Sir Marc Isambard Brunel (/bruːˈnɛl/, /fr/; 25 April 1769 – 12 December 1849) was a French-British engineer who is most famous for the work he did in Britain. He constructed the Thames Tunnel, the world's first underwater tunnel, and was the father of Isambard Kingdom Brunel.

Born in France, Brunel fled to the United States during the French Revolution. In 1796, he was appointed Chief Engineer of New York City. He moved to London in 1799, where he married Sophia Kingdom. In addition to the construction of the Thames Tunnel, his work as a mechanical engineer included the design of machinery to automate the production of pulley blocks for the Royal Navy.

Brunel preferred the given name Isambard, but is generally known to history as Marc to avoid confusion with his more famous son. In 1841, Marc was knighted by the young Queen Victoria in anticipation of his successful completion of the Thames Tunnel.

== Early life in France ==

Brunel was the second son of Jean Charles Brunel and Marie-Victoire Lefebvre. Jean Charles was a prosperous farmer in Hacqueville, Normandy, and Marc was born on the family farm. It was customary in prosperous families for the first son to inherit the family land and the second son to enter the priesthood.

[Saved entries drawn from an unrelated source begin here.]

(* ===== verification/DdbMem.v ===== *)
(** * A concrete DynamoDB and attribute encoder

    Tables kept in memory, and an encoder with the documented shape. They show
    that the laws of [DdbSpec.v] can hold together, and the witnesses of
    [DdbClaims.v] run on them. *)

From S2P Require Import Prelude Errors Strconv Text Types Effects Ports StoreSpec Tags DdbSpec Ddb DdbProps.

(** ** Tables *)

Notation Tables := (gmap (string * (string * string)) item).

Definition failed (code : string) : option error := Some (ServiceError code "").

Definition mem_write (tb : Tables) (key : string * (string * string)) (holds : option bool)
    (new : option item) : option (option error) * Tables :=
  match holds, new with
  | Some true, Some it => (Some None, <[key := it]> tb)
  | Some false, Some _ => (Some (failed ConditionalCheckFailed), tb)
  | _, _ => (Some (failed "ValidationException"), tb)
  end.

Definition mem_ddb : handler DdbE Tables := λ X e tb,
  match e in DdbE X return option X * Tables with
  | GetItem t pk sk _ => (Some (tb !! (t, (pk, sk)), None), tb)
  | PutItem t it c =>
      match item_key it with
      | None => (Some (failed "ValidationException"), tb)
      | Some key =>
          mem_write tb (t, key)
            (match c with None => Some true | Some c => eval_cond ∅ ∅ c (tb !! (t, key)) end) (Some it)
      end
  | UpdateItem t pk sk sets adds names values c =>
      mem_write tb (t, (pk, sk)) (eval_cond names values c (tb !! (t, (pk, sk))))
        (apply_update names values (sets ++ adds) (default (key_item pk sk) (tb !! (t, (pk, sk)))))
  | DeleteItem t pk sk => (Some None, delete (t, (pk, sk)) tb)
  | Query t pk prefix projection =>
      (Some (omap (λ kv, if decide (kv.1.1 = t ∧ kv.1.2.1 = pk ∧ HasPrefix kv.1.2.2 prefix = true)
                         then Some (project projection kv.2) else None) (map_to_list tb), None), tb)
  | CreateTable _ => (Some None, tb)
  | DeleteTable t => (Some None, filter (λ kv, kv.1.1 ≠ t) tb)
  | WaitTableNotExists _ _ => (Some None, tb)
  end.

Definition mem_item (tb : Tables) (t : string) (key : string * string) : option item := tb !! (t, key).

Lemma mem_write_total tb key holds new : ∃ err tb', mem_write tb key holds new = (Some err, tb').
Proof. unfold mem_write. destruct holds as [[]|], new; eauto. Qed.

Lemma mem_write_outcome tb t key holds new err tb' :
  mem_write tb (t, key) holds new = (Some err, tb') →
  (∀ t' key', (t', key') ≠ (t, key) → mem_item tb' t' key' = mem_item tb t' key') ∧
  (∀ b it, holds = Some b → new = Some it →
   write_outcome (Some b) (mem_item tb t key) (Some it) (mem_item tb' t key) err).
Proof.
  unfold mem_write, mem_item. destruct holds as [[]|], new as [it|]; intros [= <- <-];
    (split; [intros t' key' Hne; rewrite ?lookup_insert_ne by congruence; done|]);
    intros b it' [= <-] [= <-]; simpl; [|done].
  by rewrite lookup_insert_eq.
Qed.

#[global, program] Instance mem_dynamo : DynamoDB mem_ddb := {| dy_item := mem_item |}.
Next Obligation.
  intros X [] tb; simpl; eauto.
  - destruct (item_key it); [|eauto]. apply mem_write_total.
  - apply mem_write_total.
Qed.
Next Obligation. intros tb t pk sk it err tb' _ _. simpl. by intros [= <- <- <-]. Qed.
Next Obligation.
  intros tb t it c pk sk err tb' _ Hkey. simpl. rewrite Hkey. intros [Hf Hw]%mem_write_outcome.
  split; [done|]. intros holds Hh. by apply Hw.
Qed.
Next Obligation.
  intros tb t pk sk sets adds names values c err tb' _ _ _. simpl.
  intros [Hf Hw]%mem_write_outcome. split; [done|]. intros holds new Hh Hn. by apply Hw.
Qed.
Next Obligation.
  intros tb t pk sk err tb' _ _. simpl. intros [= <- <-]. unfold mem_item. split.
  - intros t' key' Hne. by rewrite lookup_delete_ne.
  - intros _. apply lookup_delete_eq.
Qed.
Next Obligation.
  intros tb t pk prefix projection its err tb'. simpl. intros [= <- <- <-]. split; [done|].
  intros _ it ([[t' [pk' sk]] it'] & Hin & Hit)%list_elem_of_omap. simpl in Hit.
  case_decide as Hd; [|done]. destruct Hd as (-> & -> & Hp). exists sk, it'.
  apply elem_of_map_to_list in Hin. injection Hit as <-. done.
Qed.

(** ** The encoder *)

Fixpoint mem_marshal (v : goval) : AttributeValue :=
  match v with
  | GoString s => AVS s
  | GoInt z => AVN (FormatInt z)
  | GoBool b => AVBOOL b
  | GoNil => AVNULL
  | GoSlice l => AVL (map mem_marshal l)
  | GoStruct fs => AVM (map (λ '(k, v), (k, mem_marshal v)) fs)
  end.

Fixpoint mem_marshal_map (fields : list (string * goval)) : item :=
  match fields with
  | [] => ∅
  | (k, v) :: fields => <[k := mem_marshal v]> (mem_marshal_map fields)
  end.

(** The attribute of a field, at the type of the field. *)
Definition get_s (m : item) (k : string) : option string :=
  match m !! k with Some (AVS s) => Some s | _ => None end.
Definition get_n (m : item) (k : string) : option Z := m !! k ≫= num.
Definition get_b (m : item) (k : string) : option bool :=
  match m !! k with Some (AVBOOL b) => Some b | _ => None end.
Definition get_l (m : item) (k : string) : option (list AttributeValue) :=
  match m !! k with Some (AVL l) => Some l | Some AVNULL => Some [] | _ => None end.
Definition get_m (m : item) (k : string) : option item :=
  match m !! k with Some (AVM l) => Some (list_to_map l) | _ => None end.

Definition av_str (v : AttributeValue) : option string := match v with AVS s => Some s | _ => None end.

Definition mem_flip (m : item) : option Flip :=
  a ← get_n m "at"; f ← get_s m "from"; t ← get_s m "to"; p ← get_s m "payload"; Some (mkFlip a f t p).

Definition av_flip (v : AttributeValue) : option Flip :=
  match v with AVM l => mem_flip (list_to_map l) | _ => None end.

Definition mem_unmarshal_edge (m : item) : option Edge :=
  sc ← get_s m "scope_key"; lv ← get_s m "last_value"; lc ← get_n m "last_change_ts";
  ws ← get_n m "window_start"; fc ← get_n m "flip_count"; l ← get_l m "recent";
  rs ← mapM av_flip l; au ← get_n m "agg_until_ts"; ver ← get_n m "ver";
  Some (mkEdge sc lv lc ws fc rs au ver).

Definition mem_flap (m : item) : option FlapConfig :=
  w ← get_n m "window_seconds"; s ← get_n m "suppress_below"; a ← get_n m "aggregate_at";
  i ← get_n m "aggregate_max_items"; c ← get_n m "aggregate_cooldown_seconds";
  Some (mkFlapConfig w s a i c).

Definition mem_flapping (m : item) : option (option FlapConfig) :=
  match m !! "flapping" with
  | Some AVNULL => Some None
  | _ => fm ← get_m m "flapping"; f ← mem_flap fm; Some (Some f)
  end.

Definition mem_trigger (m : item) : option TriggerConfig :=
  f ← get_s m "field"; l ← get_l m "scope_fields"; scope ← mapM av_str l;
  tm ← get_m m "target"; arn ← get_s tm "sns_arn"; rpm ← get_n tm "rate_per_minute";
  fl ← mem_flapping m; Some (mkTriggerConfig f scope (mkTargetConfig arn rpm) fl).

Definition mem_unmarshal_config (m : item) : option ClientConfig :=
  id ← get_s m "client_id"; name ← get_s m "client_name"; key ← get_s m "client_key";
  ip ← get_n m "ip_rpm"; cl ← get_n m "client_rpm";
  pm ← get_m m "passthrough"; pf ← get_s pm "field"; neg ← get_b pm "not_match";
  tm ← get_m m "trigger"; tr ← mem_trigger tm;
  Some (mkClientConfig id name key ip cl (mkPassthrough pf neg) tr).

Definition or_error {A} (o : option A) : A + error :=
  match o with Some a => inl a | None => inr (Errorf "unmarshal") end.

#[global] Instance memAttr : AttrLib := {|
  av_Marshal := λ v, inl (mem_marshal v);
  av_MarshalMap := λ fields, inl (mem_marshal_map fields);
  av_UnmarshalEdge := λ m, or_error (mem_unmarshal_edge m);
  av_UnmarshalPK := λ m, or_error (get_s m "PK");
  av_UnmarshalConfig := λ m, or_error (mem_unmarshal_config m);
|}.

(** *** Reading the attributes of typed fields *)

Section fields.
Context (fs : list (string * goval)) (m : item).
Context (Hty : go_typed (GoStruct fs) = true) (Hm : has_attrs fs m).

Lemma field_s k s : (k, GoString s) ∈ fs → get_s m k = Some s.
Proof using Hm. intros Hin. unfold get_s. by destruct (Hm _ _ Hin) as (a & -> & ->). Qed.

Lemma field_b k b : (k, GoBool b) ∈ fs → get_b m k = Some b.
Proof using Hm. intros Hin. unfold get_b. by destruct (Hm _ _ Hin) as (a & -> & ->). Qed.

Lemma field_n k z : (k, GoInt z) ∈ fs → get_n m k = Some z.
Proof using Hm Hty.
  intros Hin. unfold get_n. destruct (Hm _ _ Hin) as (a & -> & ->). simpl.
  pose proof (typed_field _ _ _ Hty Hin) as Hz. simpl in Hz. apply bool_decide_eq_true in Hz.
  by rewrite ParseInt_FormatInt.
Qed.

Lemma field_l k l : (k, GoSlice l) ∈ fs → ∃ l', get_l m k = Some l' ∧ Forall2 encodes l l'.
Proof using Hm.
  intros Hin. unfold get_l. destruct (Hm _ _ Hin) as (a & -> & [[-> ->]|(l' & -> & Hl)]); [by exists []|].
  exists l'. split; [done|]. clear Hin. revert l' Hl. induction l as [|v l IH]; intros [|a l'] Hl; try done.
  destruct Hl. constructor; auto.
Qed.

End fields.

Lemma encodes_struct fs a :
  go_typed (GoStruct fs) = true → encodes (GoStruct fs) a → ∃ l, a = AVM l ∧ has_attrs fs (list_to_map l).
Proof.
  simpl. intros [Hnd%bool_decide_eq_true _]%andb_true_iff (l & -> & Hl). exists l. split; [done|].
  revert l Hl. induction fs as [|[k v] fs IH]; intros [|[k' a] l] Hl; try done; [apply has_attrs_nil|].
  apply NoDup_cons in Hnd as [Hk Hnd]. destruct Hl as (<- & Ha & Hl). apply has_attrs_cons. simpl.
  split; [exists a; by rewrite lookup_insert_eq|]. intros k' v' Hin.
  rewrite lookup_insert_ne; [by apply (IH Hnd l Hl)|]. intros <-. apply Hk. by apply (list_elem_of_fmap_2 fst) in Hin.
Qed.

Lemma field_m fs m k fs' :
  go_typed (GoStruct fs) = true → has_attrs fs m → (k, GoStruct fs') ∈ fs →
  ∃ m', get_m m k = Some m' ∧ has_attrs fs' m' ∧ go_typed (GoStruct fs') = true.
Proof.
  intros Hty Hm Hin. unfold get_m. destruct (Hm _ _ Hin) as (a & -> & Ha).
  pose proof (typed_field _ _ _ Hty Hin) as Hty'. destruct (encodes_struct _ _ Hty' Ha) as (l & -> & Hl). eauto.
Qed.

(** Reads the fields of a decoder one by one. *)
Ltac read_fields Hty Hm :=
  repeat first
    [ erewrite (field_s _ _ Hm) by in_list
    | erewrite (field_n _ _ Hty Hm) by in_list
    | erewrite (field_b _ _ Hm) by in_list ];
  cbn [mbind option_bind].

Lemma mem_flip_attrs r m :
  go_typed (GoStruct (flip_attrs r)) = true → has_attrs (flip_attrs r) m → mem_flip m = Some r.
Proof. intros Hty Hm. unfold mem_flip. read_fields Hty Hm. by destruct r. Qed.

Lemma mem_flap_attrs f m :
  go_typed (GoStruct (flap_fields f)) = true → has_attrs (flap_fields f) m → mem_flap m = Some f.
Proof. intros Hty Hm. unfold mem_flap. read_fields Hty Hm. by destruct f. Qed.

Lemma mapM_flips rs l :
  go_typed (go_flips rs) = true → Forall2 encodes ((λ r, GoStruct (flip_attrs r)) <$> rs) l → mapM av_flip l = Some rs.
Proof.
  revert l. induction rs as [|r rs IH]; intros l Hty Hl; inversion Hl as [|? a ? l' Ha Hl']; subst; [done|].
  unfold go_flips in Hty. rewrite fmap_cons in Hty. cbn [go_typed forallb] in Hty.
  apply andb_true_iff in Hty as [Hr Hrs]. destruct (encodes_struct _ _ Hr Ha) as (fl & -> & Hfl).
  simpl. rewrite (mem_flip_attrs r _ Hr Hfl). simpl. by rewrite (IH l' Hrs Hl').
Qed.

Lemma mapM_texts ss l : Forall2 encodes (GoString <$> ss) l → mapM av_str l = Some ss.
Proof.
  revert l. induction ss as [|s ss IH]; intros l Hl; inversion Hl as [|? a ? l' Ha Hl']; subst; [done|].
  simpl in Ha. subst a. simpl. by rewrite (IH l' Hl').
Qed.

Lemma mem_edge_attrs e m :
  go_typed (GoStruct (edge_attrs e)) = true → has_attrs (edge_attrs e) m → mem_unmarshal_edge m = Some e.
Proof.
  intros Hty Hm. unfold mem_unmarshal_edge. read_fields Hty Hm.
  destruct (field_l _ _ Hm "recent" ((λ r, GoStruct (flip_attrs r)) <$> Recent e)) as (l & -> & Hl); [in_list|].
  pose proof (typed_field _ "recent" (go_flips (Recent e)) Hty ltac:(in_list)) as Hrs.
  cbn [mbind option_bind]. rewrite (mapM_flips _ _ Hrs Hl). read_fields Hty Hm. by destruct e.
Qed.

Lemma mem_flapping_attrs t m :
  go_typed (GoStruct (trigger_attrs t)) = true → has_attrs (trigger_attrs t) m → mem_flapping m = Some (Flapping t).
Proof.
  intros Hty Hm. unfold mem_flapping.
  assert (("flapping", go_pointer flap_fields (Flapping t)) ∈ trigger_attrs t) as Hin by in_list.
  destruct (Flapping t) as [f|]; simpl in Hin.
  - destruct (field_m _ _ _ _ Hty Hm Hin) as (fm & Hget & Hfm & Hft).
    rewrite Hget. cbn [mbind option_bind]. rewrite (mem_flap_attrs _ _ Hft Hfm).
    destruct (Hm _ _ Hin) as (a & -> & l & -> & _). done.
  - by destruct (Hm _ _ Hin) as (a & -> & ->).
Qed.

Lemma mem_trigger_attrs t m :
  go_typed (GoStruct (trigger_attrs t)) = true → has_attrs (trigger_attrs t) m → mem_trigger m = Some t.
Proof.
  intros Hty Hm. unfold mem_trigger. read_fields Hty Hm.
  destruct (field_l _ _ Hm "scope_fields" (GoString <$> ScopeFields t)) as (l & -> & Hl); [in_list|].
  destruct (field_m _ _ "target" (target_attrs (Target t)) Hty Hm) as (tm & -> & Htm & Htt); [in_list|].
  cbn [mbind option_bind]. rewrite (mapM_texts _ _ Hl). read_fields Htt Htm.
  rewrite (mem_flapping_attrs t m Hty Hm). by destruct t as [? ? [? ?] ?].
Qed.

Lemma mem_config_attrs c m :
  go_typed (GoStruct (config_attrs c)) = true → has_attrs (config_attrs c) m → mem_unmarshal_config m = Some c.
Proof.
  intros Hty Hm. unfold mem_unmarshal_config. read_fields Hty Hm.
  destruct (field_m _ _ "passthrough" (passthrough_attrs (cc_Passthrough c)) Hty Hm) as (pm & -> & Hpm & Hpt); [in_list|].
  destruct (field_m _ _ "trigger" (trigger_attrs (Trigger c)) Hty Hm) as (tm & -> & Htm & Htt); [in_list|].
  cbn [mbind option_bind]. read_fields Hpt Hpm. rewrite (mem_trigger_attrs _ _ Htt Htm).
  by destruct c as [? ? ? ? ? [? ?] ?].
Qed.

Lemma mem_encodes v : encodes v (mem_marshal v).
Proof.
  induction v as [s|z|b| |l IH|fs IH] using goval_nested_ind; simpl; try done.
  - right. eexists. split; [done|]. induction IH; simpl; auto.
  - eexists. split; [done|]. induction IH as [|[k v] fs Hv _ IHfs]; simpl; auto.
Qed.

#[global, program] Instance memAttrLaws : AttrLaws.
Next Obligation. intros v _. eexists. split; [done|]. apply mem_encodes. Qed.
Next Obligation. intros fields. simpl. induction fields as [|[k v] fields IH]; [done|]. simpl. by rewrite <- IH. Qed.
Next Obligation. intros e m Hty Hm. simpl. by rewrite (mem_edge_attrs e). Qed.
Next Obligation. intros c m Hty Hm. simpl. by rewrite (mem_config_attrs c). Qed.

His father therefore started Marc on a classical education, but he showed no liking for Greek or Latin and instead showed himself proficient in drawing and mathematics. He was also very musical from an early age.

At the age of eleven he was sent to a seminary in Rouen. The superior of the seminary allowed him to learn carpentry, and he soon achieved the standards of a cabinetmaker. He also sketched ships in the local harbour. As he showed no desire to become a priest, his father sent him to stay with relatives in Rouen, where a family friend tutored him on naval matters. In 1786, as a result of this tuition, Marc became a naval cadet on a French frigate and during his service visited the West Indies several times. He made an octant for himself from brass and ivory, and used it during his service.

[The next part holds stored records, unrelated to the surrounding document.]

(* ===== verification/RedisProps.v ===== *)
(** * Properties of the Redis stores

    Used by one process at a time, updates are compare-and-set and stored states
    are read back. The creation of a state, unknown clients and the list of clients
    are not what the interface asks for: the theorems below say what happens
    instead. Last, which keys coincide. *)

From S2P Require Import Prelude Errors Strconv Text Types Effects Ports StoreSpec Tags Ddb RedisSpec RedisStore Ttl Flow.

Section redis.
Context {St : Type} (h : Z → handler RedisE St) `{!Redis h} `{!RedisJson} `{!RedisJsonLaws}.

(** The clock of the process and the time of the server, at the [n]th call. *)
Context (clock stime : nat → Z).

Definition rback_handler : handler RBackE (St * nat) := λ X e '(s, n),
  match e with
  | redisE e => let '(r, s') := h (stime n) _ e s in (r, (s', S n))
  | rnowE => (Some (clock n), (s, S n))
  end.

Definition redis_handler : handler DataStoreE (St * nat) := λ X e, run rback_handler (redis_data e).

(** The edge of a scope as [Load] reads it, from a key that does not expire. *)
Definition redis_edge (s : St * nat) (c k : string) : option (Edge * Z) :=
  let key := getDataKeyName c k in
  let m := rd_hash (stime s.2) s.1 key in
  if decide (rd_ttl s.1 key = None ∧ m ≠ ∅)
  then match decode_edge k m with inl p => Some p | inr _ => None end
  else None.

(** It does not depend on the time. *)
Lemma redis_edge_time s n n' c k : redis_edge (s, n) c k = redis_edge (s, n') c k.
Proof.
  unfold redis_edge. simpl. destruct (rd_ttl s (getDataKeyName c k)) as [d|] eqn:Hd.
  - by rewrite !decide_False by naive_solver.
  - by destruct (rd_persistent (stime n) (stime n') _ _ Hd) as [-> _].
Qed.

(** A hash with the fields of an edge and its version. *)
Record edge_hash (e : Edge) (ver : Z) (m : gmap string string) : Prop := {
  eh_value : m !! "last_value" = Some (LastValue e);
  eh_change : m !! "last_change_ts" = Some (FormatInt (LastChangeTS e));
  eh_start : m !! "window_start" = Some (FormatInt (WindowStart e));
  eh_count : m !! "flip_count" = Some (FormatInt (FlipCount e));
  eh_recent : ∃ t, m !! "recent" = Some t ∧ flips_Unmarshal t = inl (Recent e);
  eh_agg : m !! "agg_until_ts" = Some (FormatInt (AggUntilTS e));
  eh_ver : m !! "ver" = Some (FormatInt ver);
}.

Lemma edge_hash_decode k e ver m :
  edge_typed e → is_int64 ver → edge_hash e ver m → decode_edge k m = inl (stored k e, ver).
Proof.
  intros [_ Hc Hs Hn _ Ha] Hv [H1 H2 H3 H4 (t & H5 & Ht) H6 H7].
  unfold decode_edge, field. rewrite H1, H2, H3, H4, H5, H6, H7. cbn [default id from_option].
  by rewrite !ParseInt_FormatInt, Atoi_FormatInt, Ht by done.
Qed.

Lemma redis_edge_hash t s n c k e ver :
  edge_typed e → is_int64 ver → rd_ttl s (getDataKeyName c k) = None →
  edge_hash e ver (rd_hash t s (getDataKeyName c k)) →
  redis_edge (s, n) c k = Some (stored k e, ver).
Proof.
  intros Ht Hv Hd Hh. destruct (rd_persistent t (stime n) _ _ Hd) as [Heq _]. rewrite Heq in Hh.
  unfold redis_edge. simpl. rewrite decide_True.
  - by rewrite (edge_hash_decode k e ver).
  - split; [done|]. intros Hm. destruct Hh as [H1 _ _ _ _ _ _]. rewrite Hm in H1. done.
Qed.

Lemma create_hash k next t m :
  flips_Unmarshal t = inl (Recent next) →
  edge_hash next 1 (hmset (create_fields (set_Version 1 (set_ScopeKey k next)) t) m).
Proof. intros Ht. split; simpl; simplify_map_eq; eauto. Qed.

Lemma update_hash k next t v m :
  flips_Unmarshal t = inl (Recent next) → 0 < v < int64_max →
  edge_hash next (v + 1) (hmset (update_fields (set_ScopeKey k next) t v) m).
Proof.
  intros Ht Hv. assert (int64 (v + 1) = v + 1) as Hi by (apply int64_id; int_lia).
  split; simpl; rewrite ?Hi; simplify_map_eq; eauto.
Qed.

In 1789, during Brunel's service abroad, the French Revolution began. In January 1792 Brunel's frigate paid off its crew, and Brunel returned to live with his relatives in Rouen. He was a Royalist sympathiser, as were most of the inhabitants of Normandy. In January 1793, whilst visiting Paris during the trial of Louis XVI, Brunel unwisely publicly predicted the demise of Robespierre, one of the leaders of the Revolution. He was lucky to get out of Paris with his life, and returned to Rouen. However, it was evident that he would have to leave France. During his stay in Rouen, Brunel had met Sophia Kingdom, a young English woman who was an orphan and was working as a governess. He was forced to leave her behind when he fled to Le Havre and boarded the American ship Liberty, bound for New York.

== United States ==

Brunel arrived in New York on 6 September 1793, and he subsequently travelled to Philadelphia and Albany. He got involved in a scheme to link the Hudson River by canal with Lake Champlain, and also submitted a design for the new Capitol building to be built in Washington. The judges were very impressed with the design, but it was not selected.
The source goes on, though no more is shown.